• Taylor Ho Bynum

    ¿Por qué te decidiste por la corneta?

    Comencé a tocar corneta hace aproximadamente 6 años, creo que a fines de 2000. Mi amigo Timo Shanko, que es un notable bajista y saxofonista con quien toqué en la Fully Celebrated Orchestra, me envalentonó en la búsqueda de obtener un timbre diferente. Por ese entonces yo estaba tocando bronces en una banda de estilo de New Orleans y el trombonista de ese grupo era un coleccionista de instrumentos de bronce. Así que tenía un montón de viejas cornetas. Me enamoré de una 1910 Conn Cornet y se la compré por doscientos dolares. Esa noche salí a tocar con The Fully Celebrated Orchestra y su líder, Jim Hobbs, tocaba un saxo alto de la misma marca. Esa mezcla fue mágica. Desde ese momento quedé enganchado con el instrumento. Una vez que que me concentré en la corneta, me di cuenta que muchos de los trompetistas más gravitantes eran en realidad cornetistas…

    Por ejemplo…

    El primer Armstrong, por supuesto, y todos los que tocaron con Ellington, como Ray Nance y especialmente Rex Stewart, que es uno de mis preferidos. Y todos los grandes posteriores a los 60’s como Olu Dara, Bobby Bradford, Butch Morris… y Don Cherry…

    ¿Don Cherry?

    Claro; muchos creen que tocaba trompeta de bolsillo pero en realidad lo hacía con corneta, especialmente en todos esos grandes discos que grabó para Blue Note a principios de los 60’s.

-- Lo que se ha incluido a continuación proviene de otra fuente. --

(** The format the audio step picks: the last declared format that is
    audio-only in one of the three containers; none when there is no such
    format. *)
Lemma best_audio_spec (formats : list format_desc) :
  match best_audio formats with
  | Some f =>
      is_audio_candidate f = true ∧
      ∃ earlier later, formats = earlier ++ f :: later ∧
                       ∀ g, g ∈ later → is_audio_candidate g = false
  | None => ∀ g, g ∈ formats → is_audio_candidate g = false
  end.
Proof.
  unfold best_audio. destruct (List.find _ _) as [f|] eqn:Hfind.
  - destruct (find_split _ _ _ Hfind) as (before & after & Hrev & Hf & Hbefore).
    split; [exact Hf|]. exists (rev after), (rev before). split.
    + rewrite <- (rev_involutive formats), Hrev, rev_app_distr. simpl.
      by rewrite <- app_assoc.
    + intros g Hg. apply Hbefore. by apply (elem_of_rev g before).
  - intros g Hg. eapply List.find_none; [exact Hfind|].
    apply list_elem_of_In. by apply (elem_of_rev g formats).
Qed.

Lemma audio_candidate_spec (f : format_desc) :
  is_audio_candidate f = true ↔
  acodec f ≠ Some "none" ∧ vcodec f = Some "none" ∧
  ∃ e, ext f = Some e ∧ e ∈ ["m4a"; "webm"; "mp3"].
Proof.
  unfold is_audio_candidate, audio_exts. rewrite !andb_true_iff, !bool_decide_eq_true.
  destruct (ext f) as [e|].
  - rewrite bool_decide_eq_true. split.
    + intros [[? ?] ?]. eauto 6.
    + intros (? & ? & e' & [= <-] & ?). auto.
  - split; [by intros [_ ?]|by intros (_ & _ & e & ? & _)].
Qed.

(** The rows the audio step appends: none without a pick, and for a pick
    one row of one button, whose label carries what [format_size] prints
    for its size; a fault of [format_size] is the fault of the step. *)
Lemma audio_buttons_spec (video_id : option string) (formats : list format_desc) :
  match best_audio formats with
  | None => audio_buttons video_id formats = Ok []
  | Some f =>
      (∀ size, format_size (file_size f) = Ok size →
         audio_buttons video_id formats =
         Ok [[Button (audio_label size)
                     (audio_token (str_id video_id) (format_id f))]]) ∧
      (∀ e, format_size (file_size f) = Raise e →
         audio_buttons video_id formats = Raise e)
  end.
Proof.
  unfold audio_buttons. destruct (best_audio formats) as [f|]; [|done].
  split; intros ? ->; reflexivity.
Qed.

(** C8, on a format list whose only entry is an audio-only m4a stream of
    two tebibytes: the stream is the one picked, and no audio button is
    rendered for it, because printing its size raises [IndexError]. *)
Theorem audio_button_missing_for_oversize :
  best_audio [oversize_audio] = Some oversize_audio ∧
  is_audio_candidate oversize_audio = true ∧
  audio_buttons (Some "abc123") [oversize_audio] = Raise IndexError ∧
  build_keyboard (Some "abc123") [oversize_audio] = Raise IndexError ∧
  calls (snd (LinkHandler.url_handler (cooperative oversize_info)
                "https://youtu.be/abc123" (initial_world ∅ ∅)))
  = [ReplyText LinkHandler.msg_processing; ExtractInfo "https://youtu.be/abc123";
     EditText LinkHandler.msg_unexpected].
Proof. repeat split. Qed.

End AudioButton.

(** * Tokens made by the Link Handler, read by the Selection Handler *)

Section RoundTrip.
Import Helpers Link SelectionHandler.

Lemma row_for_token (video_id : option string) (row : list button) (f : format_desc) :
  row_for video_id row f →
  ∃ label, row = [Button label (video_token (str_id video_id) (height_key f))].
Proof. intros (size & _ & ->). by eexists. Qed.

    ¿Y cuáles son, a tu criterio, las diferencias principales entre la trompeta y la corneta?

    Encuentro la corneta como un instrumento más flexible que la trompeta, por lo menos en término de timbre… Es más vocal y más fácil de tocar “entre notas”. También siento que la corneta me libera de asociaciones machistas y de las connotaciones agresivas que caracterizan a la trompeta en donde siempre se espera que suene arriba, rápido y fuerte… La verdad es que prefiero un ataque suave y más abrazador, más “redondo” como el de la corneta… también siento que la corneta se ensambla mejor con los demás instrumentos…

    Creo que estás enamorado…

    Sí, es cierto. De todas maneras, la corneta es un instrumento muy difícil de tocar, especialmente si el instrumento es viejo ya que se hace más difícil de afinar y puede ser muy difícil controlarlo… Aún así lo siento digno.

    Y más tarde ingresaste a la Wesleyan University…

    Wesleyan era un lugar interesante; una mezcla de experiencias en general, pero muy positiva musicalmente hablando y obviamente allí tuve la oportunidad de conocer, estudiar y trabajar con Anthony Braxton. Ése fue uno de los puntos decisivos de mi vida. Después de eso, me fui a la costa oeste por un tiempo para ver qué pasaba de Vancouver a San Francisco… Y me metí un semestre en el programa de jazz de The New School…

    Braxton¿Cómo fue esa experiencia?

    Muy positiva, ya que me hizo apreciar la apertura y la experiencia creativa que ofrecía… la Wesleyan (risas), sobre todo en comparación con el acercamiento al jazz mucho más rígido y al estilo de New York que brindaba el New School…

    Dicho de otra manera … no te gustó.

    No todo fue malo ya que allí conocí al baterista Tomas Fujiwara con quien todavía sigo tocando pero… ¡volví a Wesleyan! Y cuando regresé, me encontré con algunos músicos realmente serios… tipos como Evan O’really, Guillermo Brown, Steve Lehman, Chris Jonas, James Fei, Jackson Moore. Así que la posibilidad de colgarse haciendo música con estos tipos fue realmente grandioso. Por aquel entonces allí tambien había grandes bailarines, gente de teatro y de las artes visuales. Ése fue mi punto de partida para desarrollarme en un contexto artístico interdisciplinario.

    Y dirigiste teatro, ¿no?

    Sí, fue justo en esa época. En ese momento dirigía el grupo de teatro Asiático-Americano. Recuerdo que representamos una versión bastante libre de la Historia del Rey Mono en estrecha colaboración con grandes bailarines… Todo eso fue muy importante para mí y aunque tengo algunos reparos con la escuela como institución, me brindó la oportunidad de ser parte de una comunidad de jóvenes artistas y creativos. Las oportunidades de realización, creéme que fueron un autentico lujo… y ayudaron mucho a mi desarrollo artístico.

    ¿Quiénes fueron tus profesores además de Braxton?

    Anthony (Braxton) fue mi principal maestro y, como te dije ya, meterme en su música y sus ideas fue una experiencia de vida que todavía continúa. También estudié con el vibrafonista Jay Hoggard, quien también es un amigo y mentor y tocó en mi disco “Other Stories”.